Brain-Computer Interface (BCI) technology has advanced in recent years, bringing with it many potential benefits for individuals with disabilities or impairments. However, current MI-based (motor imagery-based) BCI frameworks face limitations in terms of their accuracy and practicality. The Enhanced Fusion Framework proposes three different ideas to improve the existing MI-based BCI frameworks.
What is the Enhanced Fusion Framework?
The Enhanced Fusion Framework is a proposed framework that aims to improve the accuracy and practicality of MI-based BCI systems. A BCI system is a direct communication pathway between the brain and an external device, such as a computer or a prosthetic device. MI-based BCI systems use motor imagery, or imagining movements without physically executing them, to control the device or machine.
At present, MI-based BCI systems require extensive training, are prone to error, and can be frustratingly slow. The Enhanced Fusion Framework aims to address some of these shortcomings by proposing three different approaches.
Three Proposals of the Enhanced Fusion Framework
Proposal 1: Combined Measurement of Electroencephalography (EEG) and Functional Near-infrared Spectroscopy (fNIRS)
The first proposal of the Enhanced Fusion Framework advocates for a combined measurement of both EEG and fNIRS. EEG is a technique that measures the electrical activity of the brain using electrodes attached to the scalp. fNIRS uses near-infrared light to measure changes in the brain's hemoglobin concentration, indicating changes in brain activity. By combining the two techniques, researchers can improve accuracy and allow for a more detailed picture of what is happening in the brain.
This proposal is significant because EEG has a high temporal resolution but low spatial resolution, while fNIRS has a high spatial resolution but low temporal resolution. Combining these two techniques could create an optimal balance between temporal and spatial resolution for MI-based BCI systems.
Proposal 2: Convolutional Neural Networks (CNNs)
Proposal two of the Enhanced Fusion Framework suggests the use of convolutional neural networks (CNNs) to improve the accuracy of MI-based BCI systems. A CNN is a type of neural network designed to process data with a grid-like structure, such as images. CNNs have already been successfully used in many computer vision applications and natural language processing.
The use of CNNs in MI-based BCI systems can help to improve their accuracy by allowing for automatic feature extraction. This means that the system can learn and identify specific patterns in the EEG signals that indicate motor imagery, without the need for manual extraction by a human operator. Additionally, CNNs may improve the speed at which the BCI system can operate, as they can process large amounts of data quickly.
Proposal 3: Active Attention Mechanism
The third proposal of the Enhanced Fusion Framework is the use of an active attention mechanism. This mechanism aims to improve the practicality of MI-based BCI systems by helping the user to focus their attention on the task at hand.
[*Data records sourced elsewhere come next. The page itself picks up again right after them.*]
(* ===== verification/LeaderElection.v ===== *)
(** * Leader election

    [dubbod/discovery/pkg/leaderelection]: replicas compete for a lock, a record in
    an object of the Kubernetes API that names its holder.  A replica that holds it
    renews it; another one takes it over when it has not seen the record change for
    the duration of the lease.

    The API server is a parameter: reading, creating and updating an object, of which
    it is documented that a write is refused if the object changed since it was
    read.  Durations and times are nanoseconds. *)

From Stdlib Require Import SpecFloat.
From S2P Require Import Prelude GoStrings Hosts GoNet.

(** ** Records *)

Module LER.
Record t : Type := mk {
  HolderIdentity : string;
  HolderKey : string;
  LeaseDurationSeconds : Z;
  AcquireTime : Z;
  RenewTime : Z;
  LeaderTransitions : Z
}.
End LER.
Notation LeaderElectionRecord := LER.t.
Definition zeroTime : Z := 0.
Definition zero_record : LeaderElectionRecord := LER.mk "" "" 0 zeroTime zeroTime 0.

(** [coordinationv1.LeaseSpec]; every field may be absent. *)
Record LeaseSpec : Type := mkLeaseSpec {
  ls_HolderIdentity : option string;
  ls_LeaseDurationSeconds : option Z;
  ls_AcquireTime : option Z;
  ls_RenewTime : option Z;
  ls_LeaseTransitions : option Z
}.

Definition int32 (z : Z) : Z := (z + 2 ^ 31) mod 2 ^ 32 - 2 ^ 31.

Definition LeaseSpecToLeaderElectionRecord (spec : LeaseSpec) : LeaderElectionRecord :=
  LER.mk (default "" (ls_HolderIdentity spec)) "" (default 0 (ls_LeaseDurationSeconds spec))
    (default zeroTime (ls_AcquireTime spec)) (default zeroTime (ls_RenewTime spec)) (default 0 (ls_LeaseTransitions spec)).

Definition LeaderElectionRecordToLeaseSpec (ler : LeaderElectionRecord) : LeaseSpec :=
  mkLeaseSpec (Some (LER.HolderIdentity ler)) (Some (int32 (LER.LeaseDurationSeconds ler)))
    (Some (LER.AcquireTime ler)) (Some (LER.RenewTime ler)) (Some (int32 (LER.LeaderTransitions ler))).

(** ** Configuration *)

Record LeaderElectionConfig : Type := mkConfig {
  Identity : string;
  Key : string;
  LeaseDuration : Z;
  RenewDeadline : Z;
  RetryPeriod : Z;
  ReleaseOnCancel : bool;
  KeyComparison : option (string -> bool)
}.

(** [time.Duration(JitterFactor*float64(d))], in binary64: the factor is the float
    nearest to 1.2. *)
Definition JitterFactor : spec_float := S754_finite false 5404319552844595 (-52).
Definition jittered (d : Z) : Z := truncate (SFmul 53 1024 JitterFactor (float64 d)).

(** The callbacks and the lock are there. *)
Definition NewLeaderElector (lec : LeaderElectionConfig) : res LeaderElectionConfig :=
  if LeaseDuration lec <=? RenewDeadline lec then Err (mk_error Unknown "leaseDuration must be greater than renewDeadline") else
  if RenewDeadline lec <=? jittered (RetryPeriod lec) then Err (mk_error Unknown "renewDeadline must be greater than retryPeriod*JitterFactor") else
  if LeaseDuration lec <? 1 then Err (mk_error Unknown "leaseDuration must be greater than zero") else
  if RenewDeadline lec <? 1 then Err (mk_error Unknown "renewDeadline must be greater than zero") else
  if RetryPeriod lec <? 1 then Err (mk_error Unknown "retryPeriod must be greater than zero") else Ok lec.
The success of an MI-based BCI system relies heavily on the user's ability to generate a mental image of the desired movement or action.
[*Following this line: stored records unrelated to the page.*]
Lemma set_path_spec n base paths val :
  (length paths <= n)%nat -> settable base paths = true ->
  exists m', setPathRecurse base paths val = (m', Ok tt) /\ forall b, writes (VMap b base) (VMap b m') paths val.
Proof.
  revert base paths. induction n as [|n IH]; intros base [|seg rest] Hn Hs; simpl in Hn; try done; [lia|].
  cbn [settable] in Hs. apply andb_true_iff in Hs as [Hk Hs]. destruct rest as [|next rest2].
  { destruct (made_key base seg VNull) as [_ Hm]. exists (mset base seg val). split; [done|]. intros b.
    apply (writes_key b base _ seg [] (default VNull (mget base seg)) val); try done.
    - intros k Hne. rewrite mget_mset. by rewrite (proj2 (String.eqb_neq seg k)) by congruence.
    - by rewrite mget_mset, String.eqb_refl.
    - destruct (mget base seg); [by left|by right]. }
  cbn [setPathRecurse]. destruct (HasPrefix next "[") eqn:Eb.
  - destruct (extractKV next) as [[? ?]|] eqn:Ekv; [done|]. destruct (extractIndex next) as [idx|] eqn:Ei; [|done].
    destruct (default (VList []) (mget base seg)) as [| | | | |l|] eqn:El; try done.
    destruct (made_key base seg (VList [])) as [Hb1 Hb2]. set (base1 := match mget base seg with None => _ | Some _ => base end) in *.
    rewrite Hb1, El. change (default VNull (Some (VList l))) with (VList l).
    assert (Htar : target_index (VList l) next = Ok (l, idx)) by (unfold target_index; by rewrite Ekv, Ei). rewrite Htar. clear Htar.
    assert (Hfin : forall l', writes (VList l) (VList l') (next :: rest2) val ->
      forall b, writes (VMap b base) (VMap b (mset base1 seg (VList l'))) (seg :: next :: rest2) val).
    { intros l' Hw b. apply (writes_key b base _ seg _ (VList l) (VList l')); try done; [apply (Hb2 (VList l'))..|].
      destruct (mget base seg) as [v|]; simpl in El; [left; by subst|right; split; [done|]]. injection El as <-.
      intros q (q' & -> & _)%diverge_bracket; [|done]. cbn [get_path]. rewrite Ei. rewrite lookup_nil. by destruct ((0 <=? idx) && (idx <? Z.of_nat (length (@nil value)))). }
    destruct (idx =? Z.of_nat (length l)) eqn:Elen.
    + apply Z.eqb_eq in Elen. subst idx. rewrite (proj2 (Z.leb_le _ _) (Z.le_refl _)), orb_true_r. destruct rest2 as [|x rest3].
      * eexists. split; [reflexivity|]. by apply Hfin, writes_append.
      * destruct (IH [] (x :: rest3)) as (nm & -> & Hnm); [simpl in *; lia|done|]. eexists. split; [reflexivity|].
        destruct (Hnm true) as [Hg Hf]. apply Hfin, writes_append; [done|done|done|]. intros q Hq. rewrite (Hf q Hq). by eapply get_path_fresh.
    + apply andb_true_iff in Hs as [Hi Hs]. apply Z.leb_le in Hi. destruct (l !! Z.to_nat idx) as [[| | | | | |nm m]|] eqn:Elk; try done.
      pose proof (lookup_lt_Some _ _ _ Elk) as Hlt.
      replace ((idx <? 0) || (Z.of_nat (length l) <=? idx)) with false by (symmetry; apply orb_false_iff; split; [apply Z.ltb_ge|apply Z.leb_gt]; lia).
      change (default VNull (Some (VMap nm m))) with (VMap nm m). cbn [MustCastAsMap].
      destruct (IH m rest2) as (m' & -> & Hm'); [simpl in *; lia|done|]. eexists. split; [reflexivity|].
      apply Hfin, (writes_element l idx (VMap nm m)); try done. destruct rest2 as [|x rest3]; [done|]. by apply writes_tag.
  - destruct (default (VMap false []) (mget base seg)) as [| | | | | |nm m] eqn:El; try done.
    destruct (made_key base seg (VMap false [])) as [Hb1 Hb2]. set (base1 := match mget base seg with None => _ | Some _ => base end) in *.
    rewrite Hb1, El. change (default VNull (Some (VMap nm m))) with (VMap nm m). cbn [MustCastAsMap replace_map].
    destruct (IH m (next :: rest2)) as (m' & E & Hm'); [simpl in *; lia|done|]. cbn [setPathRecurse] in E. rewrite E.
    eexists. split; [reflexivity|]. intros b. apply (writes_key b base _ seg _ (VMap nm m) (VMap nm m')); try done; [apply (Hb2 (VMap nm m'))..|].
    destruct (mget base seg) as [v|]; simpl in El; [left; by subst|right; split; [done|]]. injection El as <- <-.
    intros q Hq. by eapply get_path_fresh.
Qed.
The active attention mechanism works by providing the user with a visual or auditory cue that prompts them to focus on the mental task at hand. For example, the user may be asked to visualize a specific image or follow a pattern of sounds. By providing the user with a more engaging and interactive experience, the active attention mechanism can help to improve user engagement and overall success rates.
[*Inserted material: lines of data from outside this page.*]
Lemma delay_ok_step d e d' : delay_ok d -> dstep d e = Some d' -> delay_ok d'.
Proof.
  intros Hok. pose proof Hok as [Ha Hd Hre Hw He]. destruct e as [id w|id delay w|n| | | | | | | |i failed w]; cbn [dstep].
  - intros [= <-]. apply delay_ok_push; [by apply Permutation_skip|done| |done|done]. by constructor; [simpl; unfold maxTaskRetry; lia|].
  - intros [= <-]. apply delay_ok_push; [by apply Permutation_skip|done| |done|done]. by constructor; [simpl; unfold maxTaskRetry; lia|].
  - destruct (Z.leb_spec 0 n); [|done]. intros [= <-]. apply (delay_ok_move d); [done|done|done|simpl; lia| |done|done].
    apply Forall_forall. intros x Hx. by left.
  - intros [= <-]. apply (delay_ok_move d); [done|done|done|simpl; lia| |done|done]. apply Forall_forall. intros x Hx. by left.
  - destruct (loop d) eqn:El; [|done..]. intros [= <-]. by apply delay_ok_look.
  - destruct (enqueue d) as [|t l] eqn:Ee; [done|]. intros Hr. by eapply delay_ok_received.
  - destruct (loop d) as [|t| | |] eqn:El; [done| |done..]. destruct (Z.leb_spec (runAt t) (clock d)); [|done]. intros [= <-].
    apply (delay_ok_move d); [done| |done|simpl; lia| |done|done].
    + unfold places. simpl. by rewrite El.
    + apply Forall_forall. intros x Hx. unfold handed in *. simpl in *. rewrite El. set_solver.
  - destruct (loop d) as [| | |t|] eqn:El; [done..| |done]. destruct (Nat.ltb_spec (length (execute d)) (execute_cap d)); [|done]. intros [= <-].
    apply (delay_ok_move d); [done| |done|simpl; lia| |done|simpl; rewrite length_app; simpl; lia].
    + unfold places. simpl. rewrite El. simpl. solve_Permutation.
    + apply Forall_forall. intros x Hx. left. unfold handed in *. simpl in *. rewrite El. set_solver.
  - destruct (stopped d); [|done]. destruct (loop d) as [|t| |t|] eqn:El; [done| | | |done]; intros [= <-];
      (apply (delay_ok_move d); [done|unfold places; simpl; by rewrite El|done|simpl; lia| |done|done]);
      apply Forall_forall; intros x Hx; left; unfold handed in *; simpl in *; set_solver.
  - destruct (Nat.ltb_spec (length (running d)) (workers d)); [|done]. destruct (execute d) as [|t l] eqn:Ee.
    + destruct (loop d) as [| | |t|] eqn:El; [done..| |done]. intros [= <-]. apply (delay_ok_move d); [done| |done|simpl; lia| |simpl; lia|simpl; lia].
      * unfold places. simpl. rewrite El, Ee. simpl. solve_Permutation.
      * apply Forall_forall. intros x Hx. left. unfold handed in *. simpl in *. rewrite El. set_solver.
    + intros [= <-]. apply (delay_ok_move d); [done| |done|simpl; lia| |simpl; lia|simpl in *; lia].
      * unfold places. simpl. rewrite Ee. simpl. solve_Permutation.
      * apply Forall_forall. intros x Hx. left. unfold handed in *. simpl in *. rewrite Ee. set_solver.
  - intros Hr. by eapply delay_ok_done.
Qed.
The Enhanced Fusion Framework proposes three innovative approaches to improve the accuracy, speed, and practicality of MI-based BCI systems. By combining EEG and fNIRS, using CNNs, and implementing an active attention mechanism, researchers hope to create an optimal balance between temporal and spatial resolution, improve accuracy through automatic feature extraction, and help users focus more effectively on the mental task at hand. The potential benefits of these proposals could lead to significant technological advancements in the field of BCI, ultimately helping individuals with disabilities or impairments to lead more independent and fulfilling lives.